Eu própria ouvi comentários, quando pedi ajuda médica, sobre como não podia sofrer de uma doença mental por ter condições financeiras e uma aparência cuidada. De ‘’uma menina tão bonita como tu?’’ a ‘’Tu tens tudo o que precisas!’’. Simples palavras que, para mim, e para todos os que sofrem, refletem a dor da invalidação e falta de apoio.
Além disso, a desvalorização da saúde mental está também patente no SNS, o serviço de saúde mais utilizado pelos portugueses, e a única opção para grande parte da população, que não dispõe de meios para aceder a sistemas de saúde privados.

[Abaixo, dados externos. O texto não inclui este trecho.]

(** A rank that decreases along every link rules cycles out. *)
Lemma acyclic_by_rank field h (rank : ptr → nat) :
  (∀ p q, edge field h p q → (rank q < rank p)%nat) → acyclic field h.
Proof.
  intros Hrank p Hcyc.
  assert (Hlt : ∀ x y, tc (edge field h) x y → (rank y < rank x)%nat).
  { induction 1 as [x y H|x y z H _ IH]; [by apply Hrank|].
    apply Hrank in H. lia. }
  apply Hlt in Hcyc. lia.
Qed.

(** ** A chain of three internally redirected requests, for examples *)

Ltac chain3_cases H :=
  unfold chain3 in H; simpl in H;
  apply lookup_insert_Some in H as [[<- <-]|[? H]];
  [|apply lookup_insert_Some in H as [[<- <-]|[? H]];
    [|apply lookup_insert_Some in H as [[<- <-]|[? H]];
      [|by rewrite lookup_empty in H]]].

Lemma chain3_graph : chain_graph (requests chain3).
Proof.
  split; [split; [|split]|split; [|split]].
  - intros p r q H Hf. chain3_cases H; simplify_eq/=.
  - intros p r q H Hf. chain3_cases H; simplify_eq/=; by eexists.
  - intros p r q H Hf. chain3_cases H; simplify_eq/=; by eexists.
  - apply (acyclic_by_rank _ _ (λ _, 0%nat)).
    intros p q (r & H & Hf). chain3_cases H; simplify_eq/=.
  - apply (acyclic_by_rank _ _ Pos.to_nat).
    intros p q (r & H & Hf). chain3_cases H; simplify_eq/=; lia.
  - apply (acyclic_by_rank _ _ (λ p, 4 - Pos.to_nat p)%nat).
    intros p q (r & H & Hf). chain3_cases H; simplify_eq/=; lia.
Qed.

(** ** Chain resolution *)

(** C9.  The walks to the first and to the last request of a chain are
    pure (the state they return is the state they were given), and on every
    finite request graph without dangling links and without cycles they end
    and return a request once the fuel exceeds the number of requests; the
    request returned has no [prev] (respectively no [next]).  A request with
    no [main] and no [prev] (respectively no [next]) resolves to itself. *)
Theorem resolve_terminates w r fuel :
  chain_graph (requests w) →
  is_Some (requests w !! r) →
  (size (requests w) < fuel)%nat →
  (∃ a ra, resolve_first fuel r w = inr (a, w)
           ∧ requests w !! a = Some ra ∧ prev ra = None)
  ∧ (∃ l rl, resolve_last fuel r w = inr (l, w)
             ∧ requests w !! l = Some rl ∧ next rl = None)
  ∧ (∀ n a w', resolve_first n r w = inr (a, w') → w' = w)
  ∧ (∀ n l w', resolve_last n r w = inr (l, w') → w' = w)
  ∧ (∀ n rec, requests w !! r = Some rec → main rec = None →
       (prev rec = None → resolve_first (S n) r w = inr (r, w))
       ∧ (next rec = None → resolve_last (S n) r w = inr (r, w))).
Proof.
  intros [(Cm & Cp & Cn) (Am & Ap & An)] Hr Hsz.
  destruct (while_follow_terminates main w fuel r Cm Am Hr Hsz)
    as (top & rt & Htop & Hrt & _).
  destruct (while_follow_terminates prev w fuel top Cp Ap (mk_is_Some _ _ Hrt) Hsz)
    as (a & ra & Ha & Hra & Hpa).
  destruct (while_follow_terminates next w fuel top Cn An (mk_is_Some _ _ Hrt) Hsz)
    as (l & rl & Hl & Hrl & Hnl).
  split; [|split; [|split; [|split]]].
  - exists a, ra. eauto using resolve_first_run.
  - exists l, rl. eauto using resolve_last_run.
  - intros n a' w' H. by apply resolve_first_inv in H as [-> _].
  - intros n l' w' H. by apply resolve_last_inv in H as [-> _].
  - intros n rec Hrec Hm. split; intros Hx.
    + eapply resolve_first_run; by eapply while_follow_self.
    + eapply resolve_last_run; by eapply while_follow_self.
Qed.
(** * The spotloader download orchestrator, its registry and its batch layer

    A shallow embedding of [deezspot/spotloader/__download__.py] and of
    [deezspot/__taggers__.py]: the process-wide registry of in-flight files,
    the per-item orchestrator [EASY_DW], the tag writer [write_tags] and the
    two batch aggregators [DW_ALBUM] and [DW_PLAYLIST].

    Python code that mutates globals, touches the disk, reports progress or
    raises is written in a state-and-exception monad [M]; what the code asks
    of libraries that are not part of the repository (mutagen, librespot,
    ffmpeg, requests, the path builder) is gathered in the record
    [collaborators]. *)

From Stdlib Require Import Ascii.
From stdpp Require Import base option list sorting gmap strings pretty.

Local Open Scope string_scope.
Local Open Scope list_scope.
Local Open Scope nat_scope.

(** ** Python strings and POSIX paths *)

Module Py.

Definition lower_ascii (c : ascii) : ascii :=
  let n := nat_of_ascii c in
  if (65 <=? n)%nat && (n <=? 90)%nat then ascii_of_nat (n + 32) else c.

(** [str.lower], on ASCII text. *)
Fixpoint lower (s : string) : string :=
  match s with
  | EmptyString => EmptyString
  | String c s' => String (lower_ascii c) (lower s')
  end.

(** [s.startswith(pre)] *)
Definition startswith (s pre : string) : bool := String.prefix pre s.

(** [s.endswith(suf)] *)
Definition endswith (s suf : string) : bool :=
  (String.length suf <=? String.length s)%nat &&
  String.eqb (String.substring (String.length s - String.length suf) (String.length suf) s) suf.
(** ** The inferences never raise *)

(** Every pattern of the script is in the syntax that [re_compile] reads:
    the patterns of the tables and the patterns written in the functions. *)
Lemma patterns_compile :
  forallb (fun pattern => is_some (re_compile pattern))
    (map fst (NAME_SLUG_LANGUAGE_PATTERNS ++ DESC_LANGUAGE_PATTERNS
              ++ DESC_CATEGORY_PATTERNS ++ FRAMEWORK_DETECTION)
     ++ [ "Official A2A (\w+) sample";
          "search|retriev|rag"; "secur|auth"; "financ|bank|trade|crypto";
          "travel|flight|hotel|trip"; "media|image|video|audio";
          "code|coding|dev"; "data|analy"; "chat|convers";
          "orchestrat|multi.?agent"; "deploy|infra|devops|docker|k8s";
          "template|sample|demo|starter|scaffold|boilerplate|hello.?world" ])
  = true.
Proof. vm_compute. reflexivity. Qed.

(** The matcher on some texts, with the answers of Python's [re.search]. *)
Example search_java_script :
  is_some (re_search "\bJava\b(?!\s*Script)" "A Java agent") = true
  /\ is_some (re_search "\bJava\b(?!\s*Script)" "A Java Script agent") = false
  /\ is_some (re_search "\bJava\b(?!\s*Script)" "A JavaScript agent") = false.
Proof. repeat split; vm_compute; reflexivity. Qed.
(** * Hashagile: the Solr admin script and its [SolrClient] refactor

    A shallow embedding of [app.py] (the baseline script) and of
    [optimized/app.py] (the [SolrClient] class and its driver).

    Both files are sequences of calls into three outside parties: the HTTP
    client [requests], the Solr client [pysolr] and the file system.  The
    embedding keeps the Python code as monadic programs over

    - an outside world of an arbitrary state type [S], reached only through
      the oracles of an environment record [Env S] (one oracle per outside
      call the source makes), so that a statement quantified over [Env] and
      its state speaks of every server and file-system behaviour;
    - Python exceptions, as the [Raise] alternative of a result;
    - the trace of the outside calls a program issued, in order.

    [print] and [logger] calls write text and neither raise nor change a
    returned value; they are left out, except for the attribute reads inside
    their f-strings, which can raise and are kept. *)

From Stdlib Require Import String Ascii List ZArith Bool Lia.
From Stdlib Require Import DecimalString.
Import ListNotations.

Set Warnings "-register-all".

Local Open Scope string_scope.
Local Open Scope Z_scope.
(* ===== verification/Text.v ===== *)
(** * Numbers as text: the formats of printf that the program uses

    [%d] and [%u] ([decimal]), [%04d] and the like ([digits]), and reading them back. *)
From S2P Require Import Prelude.
Local Open Scope Z_scope.

(** [printf("%d")] of a number that is not negative. *)
Fixpoint decimal (fuel : nat) (n : Z) (acc : string) : string :=
  match fuel with
  | O => acc
  | S fuel =>
      let acc := String (byte_of_Z (48 + n mod 10)) acc in
      if n <? 10 then acc else decimal fuel (n / 10) acc
  end.

(** An [int] or an [unsigned] has at most ten digits. *)
Definition int_text (n : Z) : string := decimal 10 n "".

(** A field of [w] digits with zeros in front, of a number that has no more digits. *)
Fixpoint digits (w : nat) (n : Z) (acc : string) : string :=
  match w with
  | O => acc
  | S w => digits w (n / 10) (String (byte_of_Z (48 + n mod 10)) acc)
  end.

(** The number that a text of digits shows. *)
Fixpoint read_digits (start : Z) (s : string) : Z :=
  match s with
  | EmptyString => start
  | String c s => read_digits (10 * start + (Z_of_byte c - 48)) s
  end.

Definition is_digit (c : ascii) : Prop := 48 ≤ Z_of_byte c < 58.

(** ** Facts *)

Lemma digit_code n : Z_of_byte (byte_of_Z (48 + n mod 10)) = 48 + n mod 10.
Proof. rewrite Z_of_byte_of_Z. pose proof (Z.mod_pos_bound n 10). apply Z.mod_small. lia. Qed.

Lemma digit_is_digit n : is_digit (byte_of_Z (48 + n mod 10)).
Proof. unfold is_digit. rewrite digit_code. pose proof (Z.mod_pos_bound n 10). lia. Qed.

(** A number with exactly [S w] digits. *)
Lemma decimal_digits fuel w n acc :
  (w < fuel)%nat → (w = 0%nat ∨ 10 ^ Z.of_nat w ≤ n) → 0 ≤ n < 10 ^ Z.of_nat (S w) →
  decimal fuel n acc = digits (S w) n acc.
Proof.
  revert w n acc. induction fuel as [|fuel IH]; intros w n acc Hw Hlo Hn; [lia|].
  cbn [decimal digits]. destruct w as [|w].
  - rewrite (proj2 (Z.ltb_lt _ _)) by (cbn in Hn; lia). done.
  - destruct Hlo as [?|Hlo]; [lia|]. rewrite !Nat2Z.inj_succ, !Z.pow_succ_r in * by lia.
    pose proof (Z.pow_pos_nonneg 10 (Z.of_nat w)). rewrite (proj2 (Z.ltb_ge _ _)) by lia.
    rewrite (IH w); [done|lia| |].
    + right. apply Z.div_le_lower_bound; lia.
    + rewrite Nat2Z.inj_succ, Z.pow_succ_r by lia.
      split; [apply Z.div_pos; lia|apply Z.div_lt_upper_bound; lia].
Qed.

Lemma read_digits_app w n start acc :
  0 ≤ n < 10 ^ Z.of_nat w →
  read_digits start (digits w n acc) = read_digits (10 ^ Z.of_nat w * start + n) acc.
Proof.
  revert n acc. induction w as [|w IH]; intros n acc Hn; cbn [digits].
  { cbn in Hn. f_equal. lia. }
  rewrite Nat2Z.inj_succ, Z.pow_succ_r in * by lia.
  rewrite IH by (split; [apply Z.div_pos; lia|apply Z.div_lt_upper_bound; lia]).
  cbn [read_digits]. rewrite digit_code. f_equal. pose proof (Z.div_mod n 10). lia.
Qed.

(** What is written with [digits] is read back. *)
Lemma read_digits_digits w n : 0 ≤ n < 10 ^ Z.of_nat w → read_digits 0 (digits w n "") = n.
Proof. intros Hn. rewrite read_digits_app by done. cbn. lia. Qed.

Lemma digits_chars w n acc : chars (digits w n acc) = chars (digits w n "") ++ chars acc.
Proof.
  revert n acc. induction w as [|w IH]; intros n acc; [done|]. cbn [digits].
  rewrite IH, (IH _ (String _ "")). cbn. by rewrite <-app_assoc.
Qed.

Lemma digits_length w n : List.length (chars (digits w n "")) = w.
Proof.
  revert n. induction w as [|w IH]; intros n; [done|]. cbn [digits].
  rewrite digits_chars, length_app, IH. cbn. lia.
Qed.

Lemma digits_are_digits w n : Forall is_digit (chars (digits w n "")).
Proof.
  revert n. induction w as [|w IH]; intros n; [constructor|]. cbn [digits].
  rewrite digits_chars. apply Forall_app. split; [apply IH|].
  constructor; [apply digit_is_digit|constructor].
Qed.

(** ** Output in pieces *)

Lemma string_app_assoc (a b c : string) : ((a +:+ b) +:+ c = a +:+ (b +:+ c))%string.
Proof. induction a as [|x a IH]; [done|]. exact (f_equal (String x) IH). Qed.

Lemma string_app_nil_r (a : string) : (a +:+ "" = a)%string.
Proof. induction a as [|x a IH]; [done|]. exact (f_equal (String x) IH). Qed.

(** The pieces, one after another. *)
Definition cat (l : list string) : string := foldr String.append ""%string l.

Lemma cat_app l1 l2 : cat (l1 ++ l2) = (cat l1 +:+ cat l2)%string.
Proof.
  induction l1 as [|s l1 IH]; [done|].
  change (s +:+ cat (l1 ++ l2) = (s +:+ cat l1) +:+ cat l2)%string. by rewrite IH, string_app_assoc.
Qed.

(** [s] printed [n] times. *)
Definition times (n : nat) (s : string) : string := cat (replicate n s).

O acesso a uma consulta do foro mental não está disponível para marcação direta por parte dos pacientes. É necessário, numa primeira fase, ir a uma consulta de medicina geral e, caso o médico de família o determine, ser encaminhado para uma consulta de especialidade, o que significa entrar numa lista de espera, cujo tempo varia, em média, entre 6 a 18 meses. Logicamente a situação clínica dos pacientes em espera pode agravar, fruto do tempo sem acompanhamento médico adequado. Este é um de muitos exemplos de que a problemática psicológica não é priorizada, não só pela sociedade, bem como pelo sistema de saúde público.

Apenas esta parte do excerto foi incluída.